## Assignment
The output is the lines below from the one with "(** * Base64: encoding/base64" through the one with "c2 :: c3 :: r =>", both included, printed exactly and with no other line.

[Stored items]
━━━━
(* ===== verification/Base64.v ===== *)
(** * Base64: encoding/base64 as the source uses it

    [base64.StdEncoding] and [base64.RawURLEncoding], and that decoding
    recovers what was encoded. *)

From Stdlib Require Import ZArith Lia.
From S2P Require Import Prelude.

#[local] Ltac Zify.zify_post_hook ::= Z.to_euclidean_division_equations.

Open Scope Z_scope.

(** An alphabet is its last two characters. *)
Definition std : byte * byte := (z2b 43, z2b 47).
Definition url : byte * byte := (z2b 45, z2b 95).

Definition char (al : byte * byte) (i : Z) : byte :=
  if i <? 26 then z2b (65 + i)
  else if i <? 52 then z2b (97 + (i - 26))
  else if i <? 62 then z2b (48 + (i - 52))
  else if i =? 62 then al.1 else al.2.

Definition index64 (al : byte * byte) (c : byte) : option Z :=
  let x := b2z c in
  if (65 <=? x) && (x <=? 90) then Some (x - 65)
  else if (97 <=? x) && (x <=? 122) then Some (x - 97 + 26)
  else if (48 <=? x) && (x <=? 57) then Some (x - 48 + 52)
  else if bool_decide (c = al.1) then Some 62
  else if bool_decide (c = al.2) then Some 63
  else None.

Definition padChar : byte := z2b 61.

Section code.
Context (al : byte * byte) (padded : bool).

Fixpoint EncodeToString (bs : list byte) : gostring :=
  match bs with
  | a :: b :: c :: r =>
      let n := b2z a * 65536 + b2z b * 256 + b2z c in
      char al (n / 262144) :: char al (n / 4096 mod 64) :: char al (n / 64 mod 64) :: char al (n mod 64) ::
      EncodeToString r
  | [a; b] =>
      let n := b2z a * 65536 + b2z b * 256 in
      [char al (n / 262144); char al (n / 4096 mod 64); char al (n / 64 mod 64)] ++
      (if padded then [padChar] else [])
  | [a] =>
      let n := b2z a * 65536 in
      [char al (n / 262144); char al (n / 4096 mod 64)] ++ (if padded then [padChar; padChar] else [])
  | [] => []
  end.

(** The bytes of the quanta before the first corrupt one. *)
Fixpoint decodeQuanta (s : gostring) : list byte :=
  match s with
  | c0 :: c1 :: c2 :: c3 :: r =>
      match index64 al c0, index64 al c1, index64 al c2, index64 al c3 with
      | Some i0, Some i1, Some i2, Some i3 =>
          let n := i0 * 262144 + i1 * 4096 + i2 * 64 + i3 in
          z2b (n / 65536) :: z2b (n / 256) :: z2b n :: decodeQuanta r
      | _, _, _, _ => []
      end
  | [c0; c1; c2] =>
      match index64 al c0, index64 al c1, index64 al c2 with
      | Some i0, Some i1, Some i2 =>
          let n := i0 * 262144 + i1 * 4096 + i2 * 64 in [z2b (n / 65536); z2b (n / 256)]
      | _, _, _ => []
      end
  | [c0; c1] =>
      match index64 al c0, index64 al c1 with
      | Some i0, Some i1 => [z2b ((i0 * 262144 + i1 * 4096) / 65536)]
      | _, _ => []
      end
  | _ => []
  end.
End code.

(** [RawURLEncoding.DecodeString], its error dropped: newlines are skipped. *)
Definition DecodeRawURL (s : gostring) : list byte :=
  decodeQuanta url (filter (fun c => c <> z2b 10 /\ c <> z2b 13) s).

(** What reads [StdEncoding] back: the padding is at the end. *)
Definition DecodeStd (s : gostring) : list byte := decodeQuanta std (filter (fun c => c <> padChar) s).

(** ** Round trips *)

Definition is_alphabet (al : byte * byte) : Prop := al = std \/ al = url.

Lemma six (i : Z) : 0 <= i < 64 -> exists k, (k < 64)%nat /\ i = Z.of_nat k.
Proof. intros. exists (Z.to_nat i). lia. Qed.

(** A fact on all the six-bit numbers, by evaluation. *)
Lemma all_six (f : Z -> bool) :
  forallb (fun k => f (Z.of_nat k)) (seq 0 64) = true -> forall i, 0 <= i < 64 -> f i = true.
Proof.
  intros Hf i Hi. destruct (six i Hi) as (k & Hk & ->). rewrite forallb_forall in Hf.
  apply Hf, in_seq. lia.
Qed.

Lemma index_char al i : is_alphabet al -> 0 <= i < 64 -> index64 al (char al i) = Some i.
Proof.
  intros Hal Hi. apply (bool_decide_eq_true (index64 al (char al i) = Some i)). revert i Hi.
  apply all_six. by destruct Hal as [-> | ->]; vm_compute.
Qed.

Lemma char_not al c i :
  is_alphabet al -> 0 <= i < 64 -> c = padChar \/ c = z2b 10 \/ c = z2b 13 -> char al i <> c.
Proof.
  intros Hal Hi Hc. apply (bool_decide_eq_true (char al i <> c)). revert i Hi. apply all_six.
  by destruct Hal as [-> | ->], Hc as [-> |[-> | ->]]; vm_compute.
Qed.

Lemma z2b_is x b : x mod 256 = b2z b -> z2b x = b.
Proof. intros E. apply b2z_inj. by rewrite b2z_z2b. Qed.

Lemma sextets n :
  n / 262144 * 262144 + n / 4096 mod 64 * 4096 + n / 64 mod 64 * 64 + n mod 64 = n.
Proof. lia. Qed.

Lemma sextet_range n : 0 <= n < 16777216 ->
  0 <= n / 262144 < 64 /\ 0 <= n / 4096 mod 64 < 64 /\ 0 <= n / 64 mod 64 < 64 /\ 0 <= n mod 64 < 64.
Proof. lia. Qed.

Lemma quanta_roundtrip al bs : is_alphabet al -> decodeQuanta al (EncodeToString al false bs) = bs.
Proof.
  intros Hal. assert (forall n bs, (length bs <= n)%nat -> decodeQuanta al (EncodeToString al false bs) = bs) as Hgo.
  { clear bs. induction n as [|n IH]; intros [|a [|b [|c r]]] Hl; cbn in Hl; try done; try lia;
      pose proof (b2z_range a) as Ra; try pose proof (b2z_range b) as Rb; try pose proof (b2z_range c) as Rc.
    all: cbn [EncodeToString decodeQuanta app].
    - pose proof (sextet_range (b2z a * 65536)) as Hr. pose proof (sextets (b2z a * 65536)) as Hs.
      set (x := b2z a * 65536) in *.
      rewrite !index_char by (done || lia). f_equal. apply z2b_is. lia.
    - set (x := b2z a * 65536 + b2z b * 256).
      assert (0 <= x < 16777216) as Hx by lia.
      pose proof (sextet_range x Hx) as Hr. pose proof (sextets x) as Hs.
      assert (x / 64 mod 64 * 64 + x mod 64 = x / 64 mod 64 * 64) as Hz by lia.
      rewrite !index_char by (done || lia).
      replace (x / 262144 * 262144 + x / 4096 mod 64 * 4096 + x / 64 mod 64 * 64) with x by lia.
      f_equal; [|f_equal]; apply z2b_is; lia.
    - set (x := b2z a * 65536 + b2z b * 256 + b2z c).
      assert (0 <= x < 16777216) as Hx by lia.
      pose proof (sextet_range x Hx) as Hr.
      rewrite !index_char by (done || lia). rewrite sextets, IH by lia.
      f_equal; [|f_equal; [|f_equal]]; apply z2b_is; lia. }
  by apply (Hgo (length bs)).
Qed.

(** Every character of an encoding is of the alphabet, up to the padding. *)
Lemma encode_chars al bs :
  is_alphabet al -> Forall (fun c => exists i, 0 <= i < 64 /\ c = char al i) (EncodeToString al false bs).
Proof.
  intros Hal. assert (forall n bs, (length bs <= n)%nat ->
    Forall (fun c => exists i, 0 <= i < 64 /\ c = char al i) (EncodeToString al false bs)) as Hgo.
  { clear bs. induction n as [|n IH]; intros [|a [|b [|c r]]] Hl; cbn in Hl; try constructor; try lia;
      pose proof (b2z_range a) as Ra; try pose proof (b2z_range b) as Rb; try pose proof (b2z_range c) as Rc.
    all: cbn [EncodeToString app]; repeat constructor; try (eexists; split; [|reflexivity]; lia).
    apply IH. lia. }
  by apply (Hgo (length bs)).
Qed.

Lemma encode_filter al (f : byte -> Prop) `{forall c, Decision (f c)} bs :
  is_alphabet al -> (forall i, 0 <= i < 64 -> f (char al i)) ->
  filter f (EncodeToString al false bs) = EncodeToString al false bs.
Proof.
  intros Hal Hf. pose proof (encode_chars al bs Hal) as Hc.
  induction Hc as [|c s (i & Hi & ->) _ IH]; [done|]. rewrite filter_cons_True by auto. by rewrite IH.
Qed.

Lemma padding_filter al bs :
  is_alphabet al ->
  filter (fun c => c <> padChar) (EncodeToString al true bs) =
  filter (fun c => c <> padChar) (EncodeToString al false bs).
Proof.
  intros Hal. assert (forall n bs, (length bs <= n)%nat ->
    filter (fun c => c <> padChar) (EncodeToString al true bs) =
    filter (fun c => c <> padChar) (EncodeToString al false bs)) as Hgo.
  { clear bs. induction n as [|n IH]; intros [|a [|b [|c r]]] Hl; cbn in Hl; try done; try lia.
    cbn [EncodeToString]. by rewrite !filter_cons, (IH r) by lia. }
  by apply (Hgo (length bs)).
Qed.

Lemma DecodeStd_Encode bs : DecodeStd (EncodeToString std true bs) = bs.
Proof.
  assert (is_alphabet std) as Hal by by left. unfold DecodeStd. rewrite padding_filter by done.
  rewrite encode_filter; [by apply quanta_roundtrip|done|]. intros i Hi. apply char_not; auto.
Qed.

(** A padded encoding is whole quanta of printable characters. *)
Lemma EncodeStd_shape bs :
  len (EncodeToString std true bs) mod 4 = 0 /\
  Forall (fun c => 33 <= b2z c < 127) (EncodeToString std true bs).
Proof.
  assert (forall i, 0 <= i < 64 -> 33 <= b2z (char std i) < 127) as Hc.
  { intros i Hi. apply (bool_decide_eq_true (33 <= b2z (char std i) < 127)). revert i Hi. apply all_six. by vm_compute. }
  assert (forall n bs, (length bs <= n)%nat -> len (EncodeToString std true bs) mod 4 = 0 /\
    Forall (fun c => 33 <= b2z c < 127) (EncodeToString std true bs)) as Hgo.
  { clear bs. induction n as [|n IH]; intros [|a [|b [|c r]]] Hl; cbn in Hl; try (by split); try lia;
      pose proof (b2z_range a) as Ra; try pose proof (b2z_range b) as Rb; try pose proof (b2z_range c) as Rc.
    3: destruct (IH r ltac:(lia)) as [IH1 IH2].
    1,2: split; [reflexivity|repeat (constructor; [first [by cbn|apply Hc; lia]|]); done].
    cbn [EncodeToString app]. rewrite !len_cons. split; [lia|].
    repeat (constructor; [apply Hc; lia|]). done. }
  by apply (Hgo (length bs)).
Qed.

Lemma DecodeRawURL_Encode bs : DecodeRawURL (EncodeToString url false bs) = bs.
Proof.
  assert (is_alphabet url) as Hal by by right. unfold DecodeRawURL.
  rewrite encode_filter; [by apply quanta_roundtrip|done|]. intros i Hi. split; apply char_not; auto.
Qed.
━━━━
## Answer to this task
(** * Base64: encoding/base64 as the source uses it

    [base64.StdEncoding] and [base64.RawURLEncoding], and that decoding
    recovers what was encoded. *)

From Stdlib Require Import ZArith Lia.
From S2P Require Import Prelude.

#[local] Ltac Zify.zify_post_hook ::= Z.to_euclidean_division_equations.

Open Scope Z_scope.

(** An alphabet is its last two characters. *)
Definition std : byte * byte := (z2b 43, z2b 47).
Definition url : byte * byte := (z2b 45, z2b 95).

Definition char (al : byte * byte) (i : Z) : byte :=
  if i <? 26 then z2b (65 + i)
  else if i <? 52 then z2b (97 + (i - 26))
  else if i <? 62 then z2b (48 + (i - 52))
  else if i =? 62 then al.1 else al.2.

Definition index64 (al : byte * byte) (c : byte) : option Z :=
  let x := b2z c in
  if (65 <=? x) && (x <=? 90) then Some (x - 65)
  else if (97 <=? x) && (x <=? 122) then Some (x - 97 + 26)
  else if (48 <=? x) && (x <=? 57) then Some (x - 48 + 52)
  else if bool_decide (c = al.1) then Some 62
  else if bool_decide (c = al.2) then Some 63
  else None.

Definition padChar : byte := z2b 61.

Section code.
Context (al : byte * byte) (padded : bool).

Fixpoint EncodeToString (bs : list byte) : gostring :=
  match bs with
  | a :: b :: c :: r =>
      let n := b2z a * 65536 + b2z b * 256 + b2z c in
      char al (n / 262144) :: char al (n / 4096 mod 64) :: char al (n / 64 mod 64) :: char al (n mod 64) ::
      EncodeToString r
  | [a; b] =>
      let n := b2z a * 65536 + b2z b * 256 in
      [char al (n / 262144); char al (n / 4096 mod 64); char al (n / 64 mod 64)] ++
      (if padded then [padChar] else [])
  | [a] =>
      let n := b2z a * 65536 in
      [char al (n / 262144); char al (n / 4096 mod 64)] ++ (if padded then [padChar; padChar] else [])
  | [] => []
  end.

(** The bytes of the quanta before the first corrupt one. *)
Fixpoint decodeQuanta (s : gostring) : list byte :=
  match s with
  | c0 :: c1 :: c2 :: c3 :: r =>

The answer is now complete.